On top of that, the company is having to reinvent itself. It can no longer rely on its more traditional product ranges to grow sales.
"The idea that you're going to sell more cut crystal to the market we're already selling in isn't realistic, " added Cameron, who firmly believes the company is on the cusp of a rebirth.
Still, some analysts aren't convinced.
Philip O'Sullivan of Goodbody Stockbrokers argued last week that Waterford Wedgwood is "still not out of the woods", and needs to show it can "arrest the ongoing decline in sales and make real progress towards a return to profitability".
Davy Stockbrokers, Waterford Wedgwood's broker which will also underwrite the latest share issue that seeks to raise 60m, said it expects the company to generate an operating profit in the second half of the 2007 fiscal year.
But there's no getting past the fact that these are challenging times, indeed years, for Waterford Wedgwood. Cameron said that, so far at least, the company has seen no demonstrable negative impact on sales as a result of higher interest rates either in the US or Europe. But with those rates continuing to creep up, consumers may react in ways that don't help purveyors of luxury and home goods.
Nevertheless, Cameron is hoping to persuade them to part with their money.
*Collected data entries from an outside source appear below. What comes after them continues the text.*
(** An event [api_request] may add: a token exchange, or a call routed
    through the wrapper to the given method and URL, with an
    [Authorization] header. *)
Definition wrapper_event (method url : string) (e : event) : Prop :=
  e = EvTokenPost ∨
  ∃ rq, e = EvRequest rq ∧ rq_route rq = ViaApiRequest ∧ rq_method rq = method ∧
        rq_url rq = url ∧ is_Some (rq_headers rq !! "Authorization").

(** A call sent on the session directly, with an [Authorization] header. *)
Definition direct_event (method : string) (e : event) : Prop :=
  ∃ rq, e = EvRequest rq ∧ rq_route rq = DirectSession ∧ rq_method rq = method ∧
        is_Some (rq_headers rq !! "Authorization").

(** [w1] is [w] but for clock readings taken. *)
Definition same_io (w w1 : world) : Prop :=
  trace w1 = trace w ∧ network w1 = network w ∧ cache_file w1 = cache_file w.

(** The world once [rq] is sent and the first pending answer consumed. *)
Definition answered (rq : request) (rest : list (option response)) (w : world) : world :=
  set_network rest (emit (EvRequest rq) w).

(** What no token lookup and no request changes: the history file and
    the clock. *)
Definition frame (w w' : world) : Prop :=
  history_file w' = history_file w ∧ clock w' = clock w.

(** No file was written between [w] and [w'], the token cache and the
    job history apart. *)
Definition no_file_written (w w' : world) : Prop :=
  filter is_file_write (events_since w w') = [].

(** ** The token cache *)

(** What the cache file offers: the token and the expiry of a cache that
    parses to an object holding both. *)
Definition cached_entry (w : world) : option (json * json) :=
  match cache_file w with
  | FJson (JObj m) =>
      match m !! "access_token", m !! "expires_at" with
      | Some t, Some e => Some (t, e)
      | _, _ => None
      end
  | _ => None
  end.

(** [expires_at - now > SKEW], false where the subtraction raises. *)
Definition unexpired (expires_at : json) (now : PrimFloat.float) : bool :=
  match sub_float expires_at now with
  | Ok d => gt_SKEW d
  | Raise _ => false
  end.

(** The token the cache yields at the next clock reading, if any. *)
Definition fresh_token (w : world) : option json :=
  match cached_entry w with
  | Some (t, e) => if unexpired e (clock w (ticks w)) then Some t else None
  | None => None
  end.

(** The four ways the cache file can fail to yield both fields. *)
Definition cache_unusable (w : world) : Prop :=
  cache_file w = FMissing ∨ cache_file w = FUnreadable ∨ cache_file w = FInvalid ∨
  ∃ m, cache_file w = FJson (JObj m) ∧
       (m !! "expires_at" = None ∨ m !! "access_token" = None).

(** ** The wrapper *)

(** What [resp.raise_for_status(); return resp.json()] yields. *)
Definition checked_json (resp : response) : outcome json :=
  if is_error_status (status_code resp)
  then Raise (HTTPError (status_code resp))
  else match json_body resp with
       | Some j => Ok j
       | None => Raise JSONDecodeError
       end.

(** The request [api_request] sends with a given token and header dict. *)
Definition api_call `{Runtime} (method endpoint : string) (headers : gmap string string)
    (kw : kwargs) (token : json) : request :=
  mkRequest ViaApiRequest method (API_DOMAIN +:+ endpoint)
            (<["Authorization" := authorization token]> headers)
            (kw_params kw) (kw_json kw).

(** A request that carries what the caller of [api_request] passed: its
    method, URL, [params] and [json], and an [Authorization] header. *)
Definition same_call (method url : string) (kw : kwargs) (rq : request) : Prop :=
  rq_route rq = ViaApiRequest ∧ rq_method rq = method ∧ rq_url rq = url
  ∧ rq_params rq = kw_params kw ∧ rq_json rq = kw_json kw
  ∧ is_Some (rq_headers rq !! "Authorization").

(** ** Batch delete *)

(** The call the delete loop sends for one batch. *)
Definition delete_call `{Runtime} (module : string) (headers : gmap string string)
    (ids_str : string) : request :=
  mkRequest DirectSession "DELETE" (delete_url module ids_str) headers None None.

(** [strs] are the [ids=] strings of [batches], in order. *)
Definition joined (batches : list (list (option string))) (strs : list string) : Prop :=
  Forall2 (λ b s, join_ids b = Ok s) batches strs.

(** The cells of column [i], one per row the reader visits; [None] where
    the row is too short to have one. *)
Definition column (i : nat) (rows : list (list string)) : list (option string) :=
  map (λ row, row !! i) (reader_rows rows).


Definition missing_Id : exn :=
  RuntimeError "El archivo debe tener una columna llamada 'id'".


(** ** Jobs *)

(** One poll of [check_job_status]: the job of the answer and its state. *)
Definition poll `{Runtime} (job_id : string) : M (json * json) :=
  let* res := api_request "GET" (job_url job_id) no_kwargs in
  let* data := lift (subscript res "data") in
  let* job := lift (subscript0 data) in
  let* state := lift (subscript job "state") in
  ret (job, state).

Definition terminal (state : json) : bool :=
  eq_str state "COMPLETED" || eq_str state "FAILURE" || eq_str state "FAILED".

(** The world in which poll number [n] (from 0) takes place, when a sleep of
    5 seconds follows each poll before it. *)
Fixpoint world_at_poll `{Runtime} (job_id : string) (n : nat) (w : world) : world :=
  match n with
  | O => w
  | S n' => world_at_poll job_id n' (emit (EvSleep 5) (poll job_id w).2)
  end.

Definition nth_poll `{Runtime} (job_id : string) (n : nat) (w : world)
    : outcome (json * json) * world :=
  poll job_id (world_at_poll job_id n w).

(** What the loop ends with on a terminal state. *)
Definition verdict (job state : json) : outcome json :=
  if eq_str state "COMPLETED" then subscript job "result"
  else Raise (RuntimeError "Bulk read job falló").

(** [res["data"][0]["result"]] *)
Definition job_result (res : json) : outcome json :=
  match subscript res "data" with
  | Ok data => match subscript0 data with
               | Ok job => subscript job "result"
               | Raise e => Raise e
               end
  | Raise e => Raise e
  end.

(** Whether a history file can be appended to: absent, or a JSON list. *)
Definition appendable (f : file_state) : bool :=
  match f with
  | FMissing | FJson (JArr _) => true
  | _ => false
  end.

(** What reading a history file that cannot be appended to raises. *)
Definition history_error (f : file_state) : exn :=
  match json_loads_file f with
  | Raise e => e
  | Ok _ => AttributeError
  end.

(** The GET that fetches the archive. *)
Definition download_call `{Runtime} (token url : json) : request :=
  mkRequest DirectSession "GET" (API_DOMAIN +:+ py_str url)
            (<["Authorization" := authorization token]> ∅) None None.

(** ** The command line *)

(** The number of [sys.argv] items an action asks for, the script name and
    the action included; [None] for a word that is no action. *)
Definition required_args (action : string) : option nat :=
  if String.eqb action "create" then Some 4%nat
  else if String.eqb action "status" then Some 3%nat
  else if String.eqb action "download" then Some 4%nat
  else if String.eqb action "list_fields" then Some 3%nat
  else if String.eqb action "delete_batch" then Some 4%nat
  else None.

(** The least length of [argv] that does not end in the usage exit. *)
Definition min_args (argv : list string) : nat :=
  match argv !! 1%nat with
  | Some action => default 2%nat (required_args action)
  | None => 2%nat
  end.

(** A result with its value dropped, as a statement that ignores it. *)
Definition ignore_value {A} (r : outcome A * world) : outcome unit * world :=
  (match r.1 with Ok _ => Ok tt | Raise e => Raise e end, r.2).

(** What a field of the metadata answer shows on its line. *)
Definition shows (f : json) (line : json * json) : Prop :=
  ∃ m, f = JObj m ∧ m !! "api_name" = Some line.1 ∧ formattable line.1 = true
       ∧ line.2 = default JNull (m !! "data_type").

(** * A concrete runtime and concrete worlds *)

Definition digit_value (c : Ascii.ascii) : option Z :=
  let n := Z.of_nat (Ascii.nat_of_ascii c) in
  if (48 <=? n) && (n <=? 57) then Some (n - 48) else None.

Fixpoint digits_value (s : string) (acc : Z) : option Z :=
  match s with
  | EmptyString => Some acc
  | String c s' => match digit_value c with
                   | Some d => digits_value s' (10 * acc + d)
                   | None => None
                   end
  end.

(** A stand-in for the builtins: [int] of a plain decimal string, and a
    fixed text for the values whose [repr] is not spelled out. *)
#[export] Instance sample_runtime : Runtime := {|
  API_DOMAIN := "https://www.zohoapis.com";
  py_int_of_str := λ s, match s with EmptyString => None | _ => digits_value s 0 end;
  py_repr := λ _, "<repr>"
|}.

(** Answers of the network. *)
Definition ok_json (j : json) : option response := Some (mkResponse 200 (Some j) "").
Definition status_only (code : Z) : option response := Some (mkResponse code None "").

Definition token_response (token : string) (expires_in : Z) : option response :=
  ok_json (obj [("access_token", JStr token); ("expires_in", JInt expires_in)]).

Definition job_answer (fields : list (string * json)) : option response :=
  ok_json (obj [("data", JArr [obj fields])]).

Definition job_created (id : string) : option response :=
  ok_json (obj [("data", JArr [obj [("details", obj [("id", JStr id)])]])]).

Definition cache_of (token : json) (expires_at : json) : file_state :=
  FJson (obj [("access_token", token); ("expires_at", expires_at)]).

(** A world whose clock always reads [now]. *)
Definition world_at (now : Z) (cache : file_state) (net : list (option response)) : world :=
  mkWorld cache FMissing ∅ (λ _, Z_to_float now) 0 net [].

(** A clock reading, and an expiry 1000 seconds after it. *)
Definition t0 : Z := 1700000000.
Definition t0_plus_1000 : json := JInt 1700001000.

(** A cached token "abc" that has 1000 seconds left, and the given pending
    answers. *)
Definition world_with_token (net : list (option response)) : world :=
  world_at t0 (cache_of (JStr "abc") t0_plus_1000) net.

(** The same, with one CSV file "ids.csv". *)
Definition world_with_csv (rows : list (list string)) (net : list (option response))
    : world :=
  mkWorld (cache_of (JStr "abc") t0_plus_1000) FMissing {["ids.csv" := rows]}
          (λ _, Z_to_float t0) 0 net [].

(** A header [Id] and [n] rows holding the same identifier. *)
Definition csv_of_size (n : nat) : list (list string) :=
  ["Id"] :: replicate n ["7"].

(** Three answers of the job endpoint: queued, in progress, completed. *)
Definition completed_job : json :=
  obj [("state", JStr "COMPLETED"); ("result", obj [("page", JInt 1)])].

Definition polling_world : world :=
  world_with_token [job_answer [("state", JStr "QUEUED")];
                    job_answer [("state", JStr "IN PROGRESS")];
                    ok_json (obj [("data", JArr [completed_job])])].

(** A completed job whose result announces further pages, and the archive. *)
Definition paged_result : json :=
  obj [("page", JInt 1); ("download_url", JStr "/crm/bulk/v8/read/42/result");
       ("more_records", JBool true); ("next_page_token", JStr "tok2")].

Definition download_world : world :=
  world_with_token
    [ok_json (obj [("data", JArr [obj [("state", JStr "COMPLETED");
                                       ("result", paged_result)]])]);
     Some (mkResponse 200 None "PK...")].

(** The same job, with a further answer pending behind the archive. *)
Definition download_world_more : world :=
  set_network (network download_world ++ [Some (mkResponse 200 None "PK2")])
              download_world.

(** * Properties *)

(** ** Chunking *)

Section Chunks.
Local Open Scope nat_scope.
Context {A : Type}.
Implicit Types (l : list A) (n k : nat).

Lemma chunked_nil n : chunked n ([] : list A) = [].
Proof. by simp chunked. Qed.

Lemma chunked_step n x l :
  chunked (S n) (x :: l) = take (S n) (x :: l) :: chunked (S n) (drop (S n) (x :: l)).
Proof. simp chunked. simpl. by rewrite Nat.sub_0_r. Qed.

Lemma chunked_lookup n k : ∀ l,
  chunked (S n) l !! k =
    if decide (k * S n < length l) then Some (take (S n) (drop (k * S n) l)) else None.
Proof.
  induction k as [|k IH]; intros [|x l].
  - rewrite chunked_nil, decide_False by (simpl; lia). done.
  - rewrite chunked_step, decide_True by (simpl; lia). done.
  - rewrite chunked_nil, decide_False by (simpl; lia). done.
  - rewrite chunked_step. cbn [lookup list_lookup]. rewrite IH.
    rewrite length_drop, drop_drop.
    replace (S n + k * S n) with (S k * S n) by lia.
    repeat case_decide; try done; simpl in *; lia.
Qed.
He estimates that Waterford Wedgwood will spend between 10m and 15m in incremental marketing in the US in the run-up to Christmas.
"We'll rise and fall with the tide over Christmas, " he said. "I think we're probably more insulated than most companies in the market. A significant component of our business is generated in the bridal segment, " said Cameron, adding that things are no so gloomy in the US that people are going to be postponing marriages just yet.
"But if consumers check their wallets in November and decide they've put so much of it into the gas tank that they're not going to spend so much at Christmas, we would obviously be affected as much as anyone else."
And if by this time next year Waterford Wedgwood has not reported some marked improvements in performance, its shareholders are likely to be a very irate bunch.